Alan's musings : home

Alan's musings ... some personal views and rants

on this digital marketing malarkey


When you're inside the bottle,
you can't read the label


'Get out of the bottle so that you can read the label'


Back at the time when I was in retail management [the late 1970s-early 80s] I used this phrase regularly - at that time I used it as an analogy meaning that if you are too close to a problem you can be too subjective, but if you take a step back you see a bigger picture and so can be objective. I don't know where I originally picked up the phrase. Not a book, I didn't read theorists back then. I've got a feeling it was from an old film - a detective saying it about a murder case perhaps? In my mind's eye I'd like it to be Humphrey Bogart or Steve McQueen - someone cool, but that's not likely to be the case.

In recent years I have been using it in reference to website design - but it can work for all aspects of marketing.

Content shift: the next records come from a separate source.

(** * Configuration manager of the test-automation suite

    Shallow embedding of [src/config/config_manager.py]: the dataclasses
    [DatabaseConfig] .. [TestConfig], the layered loader of [ConfigManager]
    (defaults, base file, environment file, environment-variable overrides,
    validation), [update_config] and [save_config].

    Python values stored in the configuration (what [json.load] /
    [yaml.safe_load] produce and what [setattr] stores) are the JSON-like
    values of [Value]; Python floats are modelled by rationals (no NaN or
    infinities). *)

From Stdlib Require Import String Ascii List ZArith QArith Bool Lia Permutation.
Import ListNotations.
Open Scope string_scope.
#[local] Set Warnings "-register-all".

(** ** Python values *)

Inductive Value : Type :=
| VNone
| VBool (b : bool)
| VInt (z : Z)
| VFloat (q : Q)
| VStr (s : string)
| VList (l : list Value)
| VDict (d : list (string * Value)).

(** Truthiness ([bool(x)]). *)
Definition truthy (v : Value) : bool :=
  match v with
  | VNone => false
  | VBool b => b
  | VInt z => negb (Z.eqb z 0)
  | VFloat q => negb (Qeq_bool q 0)
  | VStr s => negb (String.eqb s "")
  | VList l => match l with [] => false | _ => true end
  | VDict d => match d with [] => false | _ => true end
  end.

(** [dict.get]: the dicts of the model have unique keys, as Python's. *)
Fixpoint dict_get (k : string) (d : list (string * Value)) : option Value :=
  match d with
  | [] => None
  | (k', v) :: d' => if String.eqb k k' then Some v else dict_get k d'
  end.

(** [d[k] = v]: replaces the value of an existing key in place, appends
    a new key at the end (insertion order). *)
Fixpoint dict_set (k : string) (v : Value) (d : list (string * Value))
  : list (string * Value) :=
  match d with
  | [] => [(k, v)]
  | (k', v') :: d' =>
      if String.eqb k k' then (k', v) :: d' else (k', v') :: dict_set k v d'
  end.

(** [d.update(e)] for a dict [e]. *)
Definition dict_update (d e : list (string * Value)) : list (string * Value) :=
  fold_left (fun acc kv => dict_set (fst kv) (snd kv) acc) e d.

(** ** Exceptions and the state/exception monad

    A statement of [ConfigManager] mutates [self._config] and may raise;
    the mutations done before the exception stay (Python has no rollback). *)

Inductive PyErr : Type :=
| ValueError (msg : string)
| TypeError
| AttributeError
| KeyError
| OSError
| ParseError.

Inductive Exc (A : Type) : Type :=
| Ret (a : A)
| Raise (e : PyErr).
Arguments Ret {A} a.
Arguments Raise {A} e.

(** ** The dataclasses

    A dataclass instance is its attribute dict [__dict__]: field name to
    value, in declaration order.  [hasattr(obj, key)] is membership of
    [key] in it (class-level names such as methods and dunders are not
    configuration keys and are left out of the model). *)

Definition Obj : Type := list (string * Value).

Definition hasattr (o : Obj) (k : string) : bool :=
  match dict_get k o with Some _ => true | None => false end.

Definition setattr (o : Obj) (k : string) (v : Value) : Obj := dict_set k v o.

Definition DatabaseConfig_default : Obj :=
  [("type", VStr "sqlite"); ("host", VStr "localhost"); ("port", VInt 5432);
   ("database", VStr "test_db"); ("username", VStr ""); ("password", VStr "");
   ("connection_pool_size", VInt 10); ("timeout", VInt 30)].

Definition APIConfig_default : Obj :=
  [("base_url", VStr "https://httpbin.org"); ("timeout", VInt 30);
   ("max_retries", VInt 3); ("retry_delay", VFloat 1); ("verify_ssl", VBool true);
   ("headers", VDict [])].

Definition BrowserConfig_default : Obj :=
  [("headless", VBool true); ("timeout", VInt 30000);
   ("viewport_width", VInt 1920); ("viewport_height", VInt 1080);
   ("browser_type", VStr "chromium"); ("slow_mo", VInt 0);
   ("devtools", VBool false);
   ("args", VList [VStr "--no-sandbox"; VStr "--disable-dev-shm-usage";
                   VStr "--disable-gpu"; VStr "--disable-web-security"])].

Definition ReportConfig_default : Obj :=
  [("allure_results_dir", VStr "results/allure-results");
   ("html_report_path", VStr "results/report.html");
   ("screenshot_dir", VStr "screenshots"); ("video_dir", VStr "videos");
   ("generate_allure", VBool true); ("generate_html", VBool true);
   ("capture_screenshots", VBool true); ("capture_videos", VBool false)].

Definition PerformanceConfig_default : Obj :=
  [("default_concurrent_users", VInt 10); ("default_requests_per_user", VInt 10);
   ("max_response_time_ms", VFloat 5000); ("min_success_rate", VFloat 95);
   ("ramp_up_time", VInt 0); ("results_dir", VStr "performance_results")].

Record TestConfig : Type := mkTestConfig {
  environment : string;
  database : Obj;
  api : Obj;
  browser : Obj;
  report : Obj;
  performance : Obj;
  custom : list (string * Value)
}.

(** [TestConfig()] *)
Definition TestConfig_default : TestConfig :=
  {| environment := "test";
     database := DatabaseConfig_default;
     api := APIConfig_default;
     browser := BrowserConfig_default;
     report := ReportConfig_default;
     performance := PerformanceConfig_default;
     custom := [] |}.

(** The five fixed sections, in the order [_merge_config] visits them. *)
Inductive Section : Type := SDatabase | SApi | SBrowser | SReport | SPerformance.

Definition section_name (s : Section) : string :=
  match s with
  | SDatabase => "database" | SApi => "api" | SBrowser => "browser"
  | SReport => "report" | SPerformance => "performance"
  end.

Definition get_section (s : Section) (c : TestConfig) : Obj :=
  match s with
  | SDatabase => database c | SApi => api c | SBrowser => browser c
  | SReport => report c | SPerformance => performance c
  end.

Definition put_section (s : Section) (o : Obj) (c : TestConfig) : TestConfig :=
  match s with
  | SDatabase => {| environment := environment c; database := o; api := api c;
      browser := browser c; report := report c; performance := performance c;
      custom := custom c |}
  | SApi => {| environment := environment c; database := database c; api := o;
      browser := browser c; report := report c; performance := performance c;
      custom := custom c |}
  | SBrowser => {| environment := environment c; database := database c;
      api := api c; browser := o; report := report c;
      performance := performance c; custom := custom c |}
  | SReport => {| environment := environment c; database := database c;
      api := api c; browser := browser c; report := o;
      performance := performance c; custom := custom c |}
  | SPerformance => {| environment := environment c; database := database c;
      api := api c; browser := browser c; report := report c;
      performance := o; custom := custom c |}
  end.

Definition set_custom (d : list (string * Value)) (c : TestConfig) : TestConfig :=
  {| environment := environment c; database := database c; api := api c;
     browser := browser c; report := report c; performance := performance c;
     custom := d |}.

Definition set_environment (e : string) (c : TestConfig) : TestConfig :=
  {| environment := e; database := database c; api := api c;
     browser := browser c; report := report c; performance := performance c;
     custom := custom c |}.

(** ** State and exception monad over [self._config] *)

Definition M (A : Type) : Type := TestConfig -> TestConfig * Exc A.

Definition ret {A} (a : A) : M A := fun c => (c, Ret a).
Definition raise {A} (e : PyErr) : M A := fun c => (c, Raise e).
Definition bind {A B} (m : M A) (k : A -> M B) : M B :=
  fun c => match m c with
           | (c', Ret a) => k a c'
           | (c', Raise e) => (c', Raise e)
           end.
Definition get : M TestConfig := fun c => (c, Ret c).
Definition modify (f : TestConfig -> TestConfig) : M unit := fun c => (f c, Ret tt).
(** [try: m except Exception: h] *)
Definition try_except {A} (m : M A) (h : PyErr -> M A) : M A :=
  fun c => match m c with
           | (c', Ret a) => (c', Ret a)
           | (c', Raise e) => h e c'
           end.

Notation "x <- m ;; k" := (bind m (fun x => k))
  (at level 61, m at next level, right associativity).
Notation "m ;;; k" := (bind m (fun _ => k)) (at level 61, right associativity).

Fixpoint mfor {A} (l : list A) (body : A -> M unit) : M unit :=
  match l with
  | [] => ret tt
  | x :: l' => body x ;;; mfor l' body
  end.

Definition lift {A} (e : Exc A) : M A := fun c => (c, e).

(** ** String helpers of the Python runtime *)

Fixpoint is_prefix (p s : string) : bool :=
  match p, s with
  | EmptyString, _ => true
  | String a p', String b s' => Ascii.eqb a b && is_prefix p' s'
  | String _ _, EmptyString => false
  end.

(** [p in s] for strings. *)
Fixpoint is_substring (p s : string) : bool :=
  is_prefix p s ||
  match s with EmptyString => false | String _ s' => is_substring p s' end.

Definition ascii_lower (a : ascii) : ascii :=
  let n := Ascii.nat_of_ascii a in
  if (65 <=? n)%nat && (n <=? 90)%nat then Ascii.ascii_of_nat (n + 32) else a.

(** [str.lower()] (on the ASCII letters; no non-ASCII character lowercases
    to a letter of the keywords compared below). *)
Fixpoint lower (s : string) : string :=
  match s with
  | EmptyString => EmptyString
  | String a s' => String (ascii_lower a) (lower s')
  end.

(** [Path(name).suffix]: from the last dot of the name, when that dot is
    neither the first nor the last character. *)
Fixpoint last_dot_suffix (s : string) : option string :=
  match s with
  | EmptyString => None
  | String a s' =>
      match last_dot_suffix s' with
      | Some x => Some x
      | None => if Ascii.eqb a "." then Some s else None
      end
  end.

Definition suffix (name : string) : string :=
  match name with
  | EmptyString => ""
  | String _ rest =>
      match last_dot_suffix rest with
      | Some x => if String.eqb x "." then "" else x
      | None => ""
      end
  end.

(** [x == y] between a value and a string literal. *)
Definition eq_str (v : Value) (s : string) : bool :=
  match v with VStr s' => String.eqb s' s | _ => false end.

(** [key in v] for a string [key]: dict keys, list elements, substrings;
    numbers and booleans are not iterable. *)
Definition py_in (key : string) (v : Value) : Exc bool :=
  match v with
  | VDict d => Ret (match dict_get key d with Some _ => true | None => false end)
  | VList l => Ret (existsb (fun x => eq_str x key) l)
  | VStr s => Ret (is_substring key s)
  | _ => Raise TypeError
  end.

(** [v[key]] for a string [key]. *)
Definition py_getitem (v : Value) (key : string) : Exc Value :=
  match v with
  | VDict d => match dict_get key d with Some x => Ret x | None => Raise KeyError end
  | VNone => Raise TypeError
  | _ => Raise TypeError
  end.

(** [v.items()]: only dicts have it. *)
Definition py_items (v : Value) : Exc (list (string * Value)) :=
  match v with VDict d => Ret d | _ => Raise AttributeError end.

(** [obj.key] *)
Definition getattr (o : Obj) (k : string) : Exc Value :=
  match dict_get k o with Some v => Ret v | None => Raise AttributeError end.

(** ** [_merge_config] *)

(** The body of [for key, value in sec_config.items()]:
    [if hasattr(self._config.<s>, key): setattr(self._config.<s>, key, value)] *)
Definition merge_item (s : Section) (kv : string * Value) : M unit :=
  c <- get ;;
  if hasattr (get_section s c) (fst kv)
  then modify (put_section s (setattr (get_section s c) (fst kv) (snd kv)))
  else ret tt.

Definition merge_section (s : Section) (config_data : Value) : M unit :=
  b <- lift (py_in (section_name s) config_data) ;;
  if b then
    sec <- lift (py_getitem config_data (section_name s)) ;;
    items <- lift (py_items sec) ;;
    mfor items (merge_item s)
  else ret tt.

(** [self._config.custom.update(config_data['custom'])]; the argument is a
    mapping (the iterable-of-pairs form of [dict.update] is not modelled
    and raises here). *)
Definition merge_custom (config_data : Value) : M unit :=
  b <- lift (py_in "custom" config_data) ;;
  if b then
    x <- lift (py_getitem config_data "custom") ;;
    match x with
    | VDict e => modify (fun c => set_custom (dict_update (custom c) e) c)
    | _ => raise TypeError
    end
  else ret tt.

Definition merge_config (config_data : Value) : M unit :=
  if negb (truthy config_data) then ret tt
  else
    merge_section SDatabase config_data ;;;
    merge_section SApi config_data ;;;
    merge_section SBrowser config_data ;;;
    merge_section SReport config_data ;;;
    merge_section SPerformance config_data ;;;
    merge_custom config_data.

(** ** Files, environment and [_read_config_file] *)

(** A file of the config directory: [open] fails on it, or it opens and the
    parser of its format yields a value ([Some]) or an error ([None]). *)
Inductive FileContent : Type :=
| Unreadable
| Text (parsed : option Value).

(** Everything [ConfigManager()] reads from the outside world. *)
Record Sources : Type := mkSources {
  yaml_available : bool;                    (** [YAML_AVAILABLE] *)
  dotenv_available : bool;                  (** [DOTENV_AVAILABLE] *)
  config_files : list (string * FileContent); (** files of [config_dir], by name *)
  env_file : option (list (string * string)); (** [.env]: absent, or its pairs *)
  os_environ : list (string * string)        (** the process environment *)
}.

Fixpoint assoc_get {A} (k : string) (l : list (string * A)) : option A :=
  match l with
  | [] => None
  | (k', a) :: l' => if String.eqb k k' then Some a else assoc_get k l'
  end.

(** [load_dotenv(path)]: the file's values only fill variables that are
    not already set. *)
Definition load_dotenv (pairs : list (string * string)) (env : list (string * string))
  : list (string * string) :=
  fold_left (fun acc kv =>
    match assoc_get (fst kv) acc with
    | Some _ => acc
    | None => (acc ++ [kv])%list
    end) pairs env.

In an e-marketing context I first used the phrase around the beginning 1999 when talking to some techies. I was trying to tell them that they were too infatuated with the coding of the site [the technical bit] and so were not seeing the site as the target audience would [the marketing bit].


I think it works well for websites, getting across a message that I have been eulogizing since I got involved in this e-commerce malarkey back in '96. That is that a commercial website is for its users. Not for its designers. Not for its publishers. Not for the CEO or MD of the organization whose site it is. Sadly, I come across far too many websites that are obviously not developed with the user - read customer - as the prime concern. Just to show that I am not alone in this way of thinking - usability guru, Jacob Nielsen says designers are not users.

In a wider marketing context 'when you're inside the bottle, you can't read the label' means that we - the marketers - should always look at the product / brand / organization from the perspective of the customer, not our own.

Of course it is always possible that I have picked up this use of the term from something I have heard [conference?] or read [book, article] - if you've seen or heard it elsewhere anytime this century drop me an email, it could be where I got it from.


Footnote: if you've arrived at this page via a search engine it was originally a support page to one of my first books [Internet Marketing; a Practical Approach] in which I used the term. This page was referred to in the book to offer readers a wider explanation of the phrase.